Work instructions: The line with "text _) => [text]", the line with "match ev with inr", and all lines between them in the material below: return these exactly, and no others.

Information:
※ ※ ※

(** [record] of the ingestion loop. *)
Definition record_of (c : corpus_cells) (x : metadata.item) (vector : list float)
  : record.t := {|
  record.name := metadata.name x;
  record.descriptions := description1 x;
  record.descriptions_en :=
    if stores_descriptions_en c
    then Some (join " " (get_list (metadata.descriptions_en x)))
    else None;
  record.recommendation := metadata.recommendation x;
  record.url := metadata.url x;
  record.descriptions_embeddings := vector
|}.

Inductive index_request :=
| vector_index (key : string) (lists : nat) (similarity : string) (dimensions : nat)
| text_index (key : string).

(** The calls to the collection, with what they returned or raised. *)
Inductive db_event :=
| insert_one (rec : record.t) (out : exn + unit)
| create_index (ix : index_request) (out : exn + unit).

(** The calls of the ingestion, to Bedrock or to the collection, in order. *)
Definition ingest_event : Type := event + db_event.

Record docdb := {
  docdb_insert_one : list ingest_event → record.t → exn + unit;
  docdb_create_index : list ingest_event → index_request → exn + unit
}.

Definition I (A : Type) : Type :=
  env → docdb → list ingest_event → (exn + A) * list ingest_event.

#[global] Instance I_ret : MRet I := λ A a _ _ l, (inr a, l).

#[global] Instance I_bind : MBind I := λ A B f m w db l,
  match m w db l with
  | (inr a, l') => f a w db l'
  | (inl e, l') => (inl e, l')
  end.

(** The Bedrock calls among the calls of the ingestion. *)
Definition bedrock_part (l : list ingest_event) : list event :=
  omap (λ ev, match ev with inl b => Some b | inr _ => None end) l.

(** A function of the search part, run inside the ingestion: Bedrock sees
    the Bedrock calls made so far, and the calls it adds are logged. *)
Definition lift {A} (m : M A) : I A := λ w _ l,
  let t := bedrock_part l in
  let run := m w t in
  (run.1, l ++ (inl <$> drop (length t) run.2)).

Definition db_call {A} (ask : docdb → list ingest_event → exn + A)
    (record : exn + A → db_event) : I A :=
  λ _ db l, let out := ask db l in (out, l ++ [inr (record out)]).

Fixpoint for_each_I {A S} (l : list A) (body : A → S → I S) (s : S) : I S :=
  match l with
  | [] => mret s
  | x :: rest => s' ← body x s; for_each_I rest body s'
  end.

(** The body of [for x in results]. *)
Definition store (c : corpus_cells) (x : metadata.item) : I unit :=
  let description1 := description1 x in
  vector ← lift (generate_embeddings description1);
  let record := record_of c x vector in
  rec_id1 ← db_call (λ db l, docdb_insert_one db l record) (insert_one record);
  mret tt.

Definition embeddings_index : index_request :=
  vector_index "descriptions_embeddings" 1 "euclidean" 1536.

(** The ingestion cell: the loop, then [collection.create_index] for the
    vector index. *)
Definition ingest (c : corpus_cells) (results : list metadata.item) : I unit :=
  for_each_I results (λ x _, store c x) tt;;
  db_call (λ db l, docdb_create_index db l embeddings_index)
          (create_index embeddings_index).

(** The text index cell. *)
Definition create_text_index (c : corpus_cells) : I unit :=
  db_call (λ db l, docdb_create_index db l (text_index (text_index_key c)))
          (create_index (text_index (text_index_key c))).

(** The records whose insertion returned, in order. *)
Definition inserted (l : list ingest_event) : list record.t :=
  flat_map (λ ev, match ev with
                  | inr (insert_one rec (inr _)) => [rec]
                  | _ => []
                  end) l.

(** The texts sent for embedding, in order. *)
Definition embedded_texts (l : list ingest_event) : list string :=
  flat_map (λ ev, match ev with
                  | inl (embed_query text _) => [text]
                  | _ => []
                  end) l.

Definition is_create_index (ev : ingest_event) : bool :=
  match ev with inr (create_index _ _) => true | _ => false end.

Inductive store_shape (c : corpus_cells) (x : metadata.item)
  : exn + unit → list ingest_event → Prop :=
| store_embedding_raised e :
    store_shape c x (inl e) [inl (embed_query (description1 x) (inl e))]
| store_insert_raised vector e :
    store_shape c x (inl e)
      [inl (embed_query (description1 x) (inr vector));
       inr (insert_one (record_of c x vector) (inl e))]
| stored vector :
    store_shape c x (inr tt)
      [inl (embed_query (description1 x) (inr vector));
       inr (insert_one (record_of c x vector) (inr tt))].

Inductive store_all_shape (c : corpus_cells)
  : list metadata.item → exn + unit → list ingest_event → Prop :=
| store_all_over : store_all_shape c [] (inr tt) []
| store_all_broken x rest e evs :
    store_shape c x (inl e) evs →
    store_all_shape c (x :: rest) (inl e) evs
| store_all_next x rest evs out evs' :
    store_shape c x (inr tt) evs →
    store_all_shape c rest out evs' →
    store_all_shape c (x :: rest) out (evs ++ evs').

Inductive ingest_shape (c : corpus_cells) (results : list metadata.item)
  : exn + unit → list ingest_event → Prop :=
| ingest_broken e evs :
    store_all_shape c results (inl e) evs →
    ingest_shape c results (inl e) evs
| ingest_indexed out evs :
    store_all_shape c results (inr tt) evs →
    ingest_shape c results out (evs ++ [inr (create_index embeddings_index out)]).

(** The first code cell. [open] fails on a missing file; [json.load]
    decodes the text or raises; [os.path.exists] is asked afterwards. *)
Record file_system := {
  open_read : string → exn + string;
  path_exists : string → bool;
  json_load : string → exn + list metadata.item
}.

Inductive printed :=
| printed_text (s : string)
| printed_item (x : metadata.item).

Definition load_metadata (c : corpus_cells) (fs : file_system)
  : (exn + list metadata.item) * list printed :=
  match open_read fs (filename c) with
  | inl e => (inl e, [])
  | inr text =>
      match json_load fs text with
      | inl e => (inl e, [])
      | inr results =>
          let out := if negb (path_exists fs (filename c))
                     then [printed_text (missing_message c)] else [] in
          match results with
          | [] => (inl (Raised "IndexError"), out)
          | x :: _ => (inr results, out ++ [printed_item x])
          end
      end
  end.

(** ** Sample hits *)

Definition lexical_hit (n : string) (s : float) : doc :=
  {| _id := Some ("id-" +:+ n); name := n; descriptions := "about " +:+ n;
     descriptions_en := None; recommendation := "Memory: 8 GB RAM";
     url := "https://example.com/" +:+ n +:+ ".jpg?sig=1";
     descriptions_embeddings := [0.5%float; 0.25%float]; score := Some s |}.

Definition vector_hit (n : string) : doc :=
  {| _id := None; name := n; descriptions := "about " +:+ n;
     descriptions_en := None; recommendation := "Memory: 8 GB RAM";
     url := "https://example.com/" +:+ n +:+ ".jpg?sig=1";
     descriptions_embeddings := [0.5%float; 0.25%float]; score := None |}.

Definition sample_tsr : list doc :=
  [lexical_hit "A" 0.875; lexical_hit "B" 0.75; lexical_hit "C" 0.625].

Definition sample_r : list doc := [vector_hit "B"; vector_hit "D"].

(** Services that always answer: the model returns a fixed text, the indexes
    return the sample hits. *)
Definition env_up : env := {|
  bedrock_invoke_model := λ _ _, inr (inr "multiplayer shooting");
  bedrock_embed_query := λ _ _, inr [0.5%float; 0.25%float];
  collection_aggregate := λ _ _ _ _, inr sample_r;
  collection_find := λ _ _, inr sample_tsr;
  http_get := λ _ _, inr tt;
  skimage_imread := λ _ _, inr tt
|}.

(** The same services, but the model answers its first request only (the
    translation) and is throttled from then on. *)
Definition env_throttled : env := {|
  bedrock_invoke_model := λ t _,
    match t with
    | [] => inr (inr "multiplayer shooting")
    | _ => inl (Raised "ThrottlingException")
    end;
  bedrock_embed_query := bedrock_embed_query env_up;
  collection_aggregate := collection_aggregate env_up;
  collection_find := collection_find env_up;
  http_get := http_get env_up;
  skimage_imread := skimage_imread env_up
|}.

(** A collection that accepts every request. *)
Definition db_up : docdb := {|
  docdb_insert_one := λ _ _, inr tt;
  docdb_create_index := λ _ _, inr tt
|}.

Definition sample_item (n : string) : metadata.item := {|
  metadata.url := Some ("https://example.com/" +:+ n +:+ ".jpg");
  metadata.name := Some n;
  metadata.descriptions := Some ["Game genres: Action"; "Game Introduction: " +:+ n];
  metadata.descriptions_en := None;
  metadata.recommendation := Some "Memory: 8 GB RAM"
|}.

Definition sample_results : list metadata.item := [sample_item "A"; sample_item "B"].

(** A file system that holds the English metadata file and nothing else. *)
Definition fs_with_file : file_system := {|
  open_read := λ f, if String.eqb f "metadata_en.json" then inr "[...]"
                    else inl (Raised "FileNotFoundError");
  path_exists := λ f, String.eqb f "metadata_en.json";
  json_load := λ _, inr sample_results
|}.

※ ※ ※

Output for this exercise:
                  | inl (embed_query text _) => [text]
                  | _ => []
                  end) l.

Definition is_create_index (ev : ingest_event) : bool :=
  match ev with inr (create_index _ _) => true | _ => false end.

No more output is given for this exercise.